The American Humane Society (AHS) estimates that approximately three to four million cats and dogs are adopted from shelters annually. To ensure that these pets get the best homes possible, the AHS has established adoption guidelines for animal shelters. These recommendations provide guidance on making the pet adoption process attractive for individuals and families and on establishing a positive relationship with the local community.
During the Intake Process
The AHS recommends obtaining as much information as possible on any pets surrendered to the animal shelter. Age, breed, veterinary history, behavioral issues and exposure to children and other animals can all be helpful in finding a new home for the dog or cat. The history and background of stray animals may not be available; in these cases, shelter personnel should make their best educated guess regarding the age, breed and medical condition of the pet during the intake process.
After the initial intake process has been completed, dogs and cats should be given a thorough physical examination to determine their state of health. If the dog or cat has not been spayed or neutered, that procedure may be performed at this time or at a later point during the pet’s stay at the shelter. Weight, temperature and general physical appearance should be noted. Tests for feline leukemia, heartworms, tapeworms and other common illnesses should also be performed before introducing the pet into the larger animal shelter environment.
While many animals have a good chance of finding a home with a loving family, some dogs and cats are unlikely to be attractive candidates for adoption:
- Older animals are notoriously hard to place and may be traumatized by the stress and noise of the shelter.
- Aggressive or biting dogs and cats are not considered suitable candidates for adoption.
- Pets that are overly shy may reduce their chances of appealing to an adoptive family.
- Behavioral issues can significantly reduce the chance of adoption for dogs and cats.
- Bully breeds are banned in many municipal areas and are often targeted for euthanasia due to the lack of homes available for these large and powerful dogs.
Depending on the shelter, animals that cannot be placed in a home may be euthanized or passed on to local groups who specialize in foster care and rehabilitation for these animals.
Increasing the Appeal of Adoption
The AHS suggests enhancing shelter décor with individual pet beds and toys to increase the comfort level of dogs and cats and to boost their chances of being selected for adoption.
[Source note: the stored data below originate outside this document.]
(* ===== verification/Policy.v ===== *)
(** * The access policy: what the store promises

    The specification of the store's authorization, by names: the accounts, the
    targets, the groups, who is a member of what, and the rights granted to a
    user or a group on a target.  There are no tables, identifiers, foreign keys
    or statements here.  [policy_step] is what each call of the store means for
    the policy, [accepts] when it may succeed, and [allowed] who may do what.
    [policy_of] reads the policy off a database. *)

From stdpp Require Import functions.
From S2P Require Import Prelude GoStrings GoTime Effects Sql Schema Names StoreUsers StoreOIDC.
From S2P Require Import StoreTargets StoreAccess StoreAudit StoreCalls.

#[export] Instance principal_table_eq_dec : EqDecision principal_table.
Proof. solve_decision. Defined.

Record account := Account { acc_enabled : bool; acc_admin : bool }.
Record rights := Rights { may_shell : bool; may_sftp : bool; may_scp : bool; may_forward : bool }.

Record policy := Policy {
  pol_account : string → option account;
  pol_target : string → option bool;
  pol_group : string → bool;
  pol_member : string * string → bool;
  pol_right : principal_table * string * string → option rights;
}.

(** Policies are compared pointwise. *)
#[export] Instance policy_equiv : Equiv policy := λ p q,
  (∀ n, pol_account p n = pol_account q n) ∧ (∀ n, pol_target p n = pol_target q n) ∧
  (∀ n, pol_group p n = pol_group q n) ∧ (∀ k, pol_member p k = pol_member q k) ∧
  (∀ k, pol_right p k = pol_right q k).

#[export] Instance policy_equivalence : Equivalence (≡@{policy}).
Proof.
  split.
  - by intros p.
  - intros p q (? & ? & ? & ? & ?). split_and!; by symmetry.
  - intros p q r (? & ? & ? & ? & ?) (? & ? & ? & ? & ?). split_and!; intros; etrans; eauto.
Qed.

Definition present {A} (o : option A) : bool := match o with Some _ => true | None => false end.

(** ** What the calls mean *)

Definition no_policy : policy := Policy (λ _, None) (λ _, None) (λ _, false) (λ _, false) (λ _, None).

Definition with_account (f : (string → option account) → string → option account) (p : policy) : policy :=
  Policy (f (pol_account p)) (pol_target p) (pol_group p) (pol_member p) (pol_right p).
Definition with_target (f : (string → option bool) → string → option bool) (p : policy) : policy :=
  Policy (pol_account p) (f (pol_target p)) (pol_group p) (pol_member p) (pol_right p).

(** The entries [P] holds of are gone. *)
Definition without {K T} (P : K → bool) (gone : T) (f : K → T) : K → T := λ k, if P k then gone else f k.

Definition of_principal (kind : principal_table) (n : string) (k : principal_table * string * string) : bool :=
  bool_decide (k.1 = (kind, n)).
Definition on_target (n : string) (k : principal_table * string * string) : bool := bool_decide (k.2 = n).

Definition kind_of (kind : string) : option principal_table :=
  if kind =s "user" then Some UserGrants else if kind =s "group" then Some GroupGrants else None.

Section steps.
Context `{UnicodeTables}.

(** A grant is set or taken away. *)
Definition grant_step (target kind principal : string) (r : option rights) (p : policy) : policy :=
  match kind_of kind with
  | Some k => Policy (pol_account p) (pol_target p) (pol_group p) (pol_member p)
                (<[(k, ToLower principal, target) := r]> (pol_right p))
  | None => p
  end.

(** What a call that succeeded made of the policy. *)
Definition policy_step (c : call) (p : policy) : policy :=
  match c with
  | AddUser_call name role =>
    match validateName name "username" with
    | Ok n => with_account (<[n := Some (Account true (role =s RoleAdmin))]>) p
    | Err _ => p
    end
  | SetUserEnabled_call name b =>
    with_account (alter (fmap (λ a, Account b (acc_admin a))) (ToLower name)) p
  | SetUserRole_call name role =>
    with_account (alter (fmap (λ a, Account (acc_enabled a) (role =s RoleAdmin))) (ToLower name)) p
  | DeleteUser_call name =>
    Policy (<[ToLower name := None]> (pol_account p)) (pol_target p) (pol_group p)
      (without (λ k, k.2 =s ToLower name) false (pol_member p))
      (without (of_principal UserGrants (ToLower name)) None (pol_right p))
  | AddGroup_call name =>
    match validateName name "group" with
    | Ok n => Policy (pol_account p) (pol_target p) (<[n := true]> (pol_group p)) (pol_member p) (pol_right p)
    | Err _ => p
    end
  | DeleteGroup_call name =>
    Policy (pol_account p) (pol_target p) (<[ToLower name := false]> (pol_group p))
      (without (λ k, k.1 =s ToLower name) false (pol_member p))
      (without (of_principal GroupGrants (ToLower name)) None (pol_right p))
  | SetGroupMember_call group username add =>
    Policy (pol_account p) (pol_target p) (pol_group p)
      (<[(ToLower group, ToLower username) := add]> (pol_member p)) (pol_right p)
  | AddTarget_call n => with_target (<[NT_Name n := Some true]>) p
  | SetTargetEnabled_call name b => with_target (<[name := Some b]>) p
  | DeleteTarget_call name =>
    Policy (pol_account p) (<[name := None]> (pol_target p)) (pol_group p) (pol_member p)
      (without (on_target name) None (pol_right p))
  | SetGrant_call target kind principal add =>
    grant_step target kind principal (if add then Some (Rights true true true false) else None) p
  | SetGrantCapabilities_call target kind principal add shell sftp scp tcp =>
    grant_step target kind principal (if add then Some (Rights shell sftp scp tcp) else None) p
  | _ => p
  end.

Definition has_principal (kind principal : string) (p : policy) : bool :=
  match kind_of kind with
  | Some UserGrants => present (pol_account p (ToLower principal))
  | Some GroupGrants => pol_group p (ToLower principal)
  | None => false
  end.

(** When a call may succeed: what it names exists, what it makes does not. *)
Definition accepts (c : call) (p : policy) : bool :=
  match c with
  | AddUser_call name role =>
    match validateName name "username" with
    | Ok n => validRole role && negb (present (pol_account p n))
    | Err _ => false
    end
  | SetUserEnabled_call name _ | DeleteUser_call name => present (pol_account p (ToLower name))
  | SetUserRole_call name role => validRole role && present (pol_account p (ToLower name))
  | AddGroup_call name =>
    match validateName name "group" with Ok n => negb (pol_group p n) | Err _ => false end
  | DeleteGroup_call name => pol_group p (ToLower name)
  | SetGroupMember_call group username _ =>
    pol_group p (ToLower group) && present (pol_account p (ToLower username))
  | AddTarget_call n => negb (present (pol_target p (NT_Name n)))
  | SetTargetEnabled_call name _ | DeleteTarget_call name => present (pol_target p name)
  | SetGrant_call target kind principal _ | SetGrantCapabilities_call target kind principal _ _ _ _ _ =>
    present (pol_target p target) && has_principal kind principal p
  | _ => true
  end.

(** The calls whose success the policy decides.  The others may be refused for
    what it does not have: the last administrator who can log in, the fields of a
    target, keys, codes, identities. *)
Definition decided (c : call) : bool :=
  match c with
  | AddUser_call _ _ | AddGroup_call _ | DeleteGroup_call _ | SetGroupMember_call _ _ _
  | SetTargetEnabled_call _ _ | DeleteTarget_call _ | SetGrant_call _ _ _ _
  | SetGrantCapabilities_call _ _ _ _ _ _ _ _ => true
  | SetUserEnabled_call _ b => b
  | SetUserRole_call _ role => role =s RoleAdmin
  | _ => false
  end.
End steps.

(** ** Who may do what *)

Definition right_named (capability : string) : option (rights → bool) :=
  if capability =s "shell" then Some may_shell
  else if capability =s "sftp" then Some may_sftp
  else if capability =s "scp" then Some may_scp
  else if capability =s "tcp_forward" then Some may_forward
  else None.

(** [holds p kind n target right]: the right was granted to this principal. *)
Definition holds (p : policy) (kind : principal_table) (n target : string) (right : rights → bool) : Prop :=
  ∃ r, pol_right p (kind, n, target) = Some r ∧ right r = true.

Record allowed (p : policy) (user target capability : string) : Prop := {
  allowed_target : pol_target p target = Some true;
  allowed_by : ∃ a right, pol_account p user = Some a ∧ acc_enabled a = true ∧
    right_named capability = Some right ∧
    (acc_admin a = true ∨ holds p UserGrants user target right ∨
     ∃ g, pol_member p (g, user) = true ∧ holds p GroupGrants g target right);
}.

#[export] Instance holds_proper : Proper ((≡) ==> (=) ==> (=) ==> (=) ==> (=) ==> iff) holds.
Proof.
  intros p q (_ & _ & _ & _ & Hr) kind ? <- n ? <- t ? <- right ? <-. unfold holds. by setoid_rewrite Hr.
Qed.

#[export] Instance allowed_proper : Proper ((≡) ==> (=) ==> (=) ==> (=) ==> iff) allowed.
Proof.
  assert (∀ p q u t c, p ≡ q → allowed p u t c → allowed q u t c) as Himp.
  { intros p q u t c E [Ht (a & right & Ha & He & Hn & Hby)].
    pose proof E as (Ea & Et & _ & Em & _). split; [by rewrite <- Et|].
    exists a, right. rewrite <- Ea. split_and!; try done.
    destruct Hby as [?|[Hu|(g & Hg & Hh)]]; [by left|right; left|right; right].
    - by rewrite <- E.
    - exists g. by rewrite <- Em, <- E. }
  intros p q E u ? <- t ? <- c ? <-. split; apply Himp; [done|by symmetry].
Qed.

(** Setting, altering and removing entries respects pointwise equality. *)
Ltac pointwise :=
  split_and!; cbn; try done; intros;
  unfold insert, fn_insert, alter, fn_alter, without;
  repeat case_decide; repeat case_match; congruence.

#[export] Instance policy_step_proper `{UnicodeTables} c : Proper ((≡) ==> (≡)) (policy_step c).
Proof.
  intros p q (Ha & Ht & Hg & Hm & Hr). destruct c; cbn [policy_step]; unfold grant_step, with_account, with_target;
    repeat case_match; pointwise.
Qed.

#[export] Instance accepts_proper `{UnicodeTables} c : Proper ((≡) ==> (=)) (accepts c).
Proof.
  intros p q (Ha & Ht & Hg & Hm & Hr). destruct c; cbn [accepts]; unfold has_principal;
    repeat case_match; congruence.
Qed.

(** ** The policy of a database *)

(** The identifier of the row of that name, and the row that relates two
    identifiers. *)
Definition named {R} (pk : R → Z) (name : R → string) (n : string) (t : list R) : option Z :=
  pk <$> query_row (λ r, name r =s n) t.

Definition related {R} (k1 k2 : R → Z) (a b : option Z) (t : list R) : option R :=
  match a, b with
  | Some i, Some j => query_row (λ r, (k1 r =? i) && (k2 r =? j)) t
  | _, _ => None
  end.

Definition account_of_row (u : user_row) : account := Account (u_enabled u) (u_role u =s RoleAdmin).
Definition rights_of_row (g : grant_row) : rights := Rights (gr_shell g) (gr_sftp g) (gr_scp g) (gr_tcp_forward g).

Definition user_named (n : string) (d : db) : option Z := named u_id u_username n d.(users).
Definition group_named (n : string) (d : db) : option Z := named g_id g_name n d.(groups_table).
Definition target_named (n : string) (d : db) : option Z := named t_id t_name n d.(targets).
Definition principal_named (kind : principal_table) (n : string) (d : db) : option Z :=
  match kind with UserGrants => user_named n d | GroupGrants => group_named n d end.

Definition policy_of (d : db) : policy :=
  Policy (λ n, account_of_row <$> query_row (λ u, u_username u =s n) d.(users))
    (λ n, t_enabled <$> query_row (λ t, t_name t =s n) d.(targets))
    (λ n, present (group_named n d))
    (λ k, present (related gm_group_id gm_user_id (group_named k.1 d) (user_named k.2 d) d.(group_members)))
    (λ k, rights_of_row <$> related gr_principal_id gr_target_id (principal_named k.1.1 k.1.2 d)
            (target_named k.2 d) (grant_table k.1.1 d)).

(** The calls of a history that succeeded. *)
Fixpoint succeeded `{UnicodeTables, Rowids, TimeParser} (cs : list call) (d : db) : list call :=
  match cs with
  | [] => []
  | c :: cs' => let '(r, d') := run (exec c) d in
                if is_ok r then c :: succeeded cs' d' else succeeded cs' d'
  end.

(** The policy a history of calls, all successful, leaves. *)
Definition policy_after `{UnicodeTables} (cs : list call) (p : policy) : policy :=
  foldl (λ p c, policy_step c p) p cs.

#[export] Instance policy_after_proper `{UnicodeTables} cs : Proper ((≡) ==> (≡)) (policy_after cs).
Proof.
  induction cs as [|c cs IH]; intros p q E; [done|]. cbn. apply IH. by apply policy_step_proper.
Qed.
Assigning names to each of the adoptable pets can also improve their chances of finding an adoptive home. Ensuring that pet areas are clean, odor-free and inviting is one of the most effective ways to attract potential adoptive families and boost the reputation of the shelter in the local community.
Increasing the number of pets adopted by loving families can potentially reduce the number of euthanizations that occur each year. Encouraging responsible pet ownership and promoting spaying and neutering programs can help to reduce the overpopulation problem and can help shelters work more effectively on behalf of the animals in their care.